Among the lines of the material below, count those with the string "Part". Give the number alone.

______________________________

(* ===== verification/S2sMessage.v ===== *)
(** * Messages between servers

    The message type of [freeq-server/src/s2s.rs]. The fields [event_id] and
    [origin] that most variants share are those of [S2sEvent]; the rest is the
    body. A body a handler broadcasts is given its id and origin by the link. *)

From stdpp Require Import base gmap strings list.
From Stdlib Require Import ZArith String Ascii.
From S2P Require Import Prelude.
Open Scope Z_scope.

Record MultilineLine := mkMLine { ml_body : string; ml_concat : bool }.

Record ReplayedEvent := mkReplayed {
  re_event_id : string;
  re_canonical : string;
  re_signature : option string;
  re_kind : string;
  re_venue : string;
  re_actor_did : option string;
  re_subject : option string;
  re_emoji : option string;
  re_origin : string;
  re_timestamp : Z
}.

Record SyncNick := mkSyncNick {
  sn_nick : string;
  sn_is_op : bool;
  sn_did : option string;
  sn_actor_class : option string
}.

Record ChannelInfo := mkChannelInfo {
  ci_name : string;
  ci_topic : option string;
  ci_nicks : list string;
  ci_nick_info : list SyncNick;
  ci_founder_did : option string;
  ci_did_ops : list string;
  ci_created_at : Z;
  ci_topic_locked : bool;
  ci_invite_only : bool;
  ci_no_ext_msg : bool;
  ci_moderated : bool;
  ci_key : option string;
  ci_bans : list string;
  ci_invites : list string;
  ci_invite_exceptions : list string
}.

Inductive S2sMessage :=
  | Hello (peer_id server_name : string) (protocol_version : Z) (trust_level : option string)
      (capabilities : list string)
  | HelloAck (peer_id : string) (accepted : bool) (trust_level : option string)
  | Signed (payload signature signer : string)
  | KeyRotation (old_id new_id : string) (timestamp : Z) (signature : string)
  | Privmsg (from target text : string) (msgid sig account recipient_did replaces_msgid : option string)
      (tags : gmap string string) (multiline_lines : option (list MultilineLine))
  | Pin (channel msgid pinned_by : string) (pinned_by_did : option string) (adding : bool)
  | Tagmsg (from target : string) (tags : gmap string string) (account : option string)
  | Join (nick channel : string) (did handle : option string) (is_op : bool) (actor_class : option string)
  | ChannelCreated (channel : string) (founder_did : option string) (did_ops : list string) (created_at : Z)
  | Part (nick channel : string)
  | Quit (nick reason : string)
  | NickChange (old new : string)
  | Topic (channel topic set_by : string) (set_by_did : option string)
  | Mode (channel mode : string) (arg : option string) (set_by : string) (set_by_did : option string)
  | ActRoute (act_id act_event_id : string) (tags : gmap string string) (target from : string)
      (account : option string)
  | SyncRequest
  | CatchupRequest (peer_id : string) (since_ts limit : Z)
  | CatchupEvents (events : list ReplayedEvent) (more : bool)
  | SyncResponse (server_id : string) (channels : list ChannelInfo)
  | CrdtSync (data : string)
  | Kick (nick channel by_ : string) (by_did : option string) (reason : string)
  | Ban (channel mask set_by : string) (set_by_did : option string) (adding : bool)
  | InviteException (channel mask set_by : string) (set_by_did : option string) (adding : bool)
  | PolicySync (channel : string) (policy_json authority_set_json : option string)
  | Invite (channel invitee invited_by : string) (invited_by_did : option string)
  | AvSessionCreated (session_id channel created_by_did created_by_nick : string)
      (title iroh_ticket : option string)
  | AvSessionJoined (session_id did nick : string)
  | AvSessionLeft (session_id did : string)
  | AvSessionEnded (session_id : string) (ended_by : option string)
  | PeerDisconnected (peer_id : string).

(** The channel a message is about, if it is about one. *)
Definition channel_name (m : S2sMessage) : option string :=
  match m with
  | Pin c _ _ _ _ | Join _ c _ _ _ _ | ChannelCreated c _ _ _ | Part _ c | Topic c _ _ _
  | Mode c _ _ _ _ | Kick _ c _ _ _ | Ban c _ _ _ _ | InviteException c _ _ _ _
  | PolicySync c _ _ | Invite c _ _ _ | AvSessionCreated _ c _ _ _ _ => Some c
  | Privmsg _ target _ _ _ _ _ _ _ _ | Tagmsg _ target _ _ =>
      if starts_with_char "#"%char target then Some target else None
  | _ => None
  end.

______________________________

* **PROBLEM SOLUTION**
2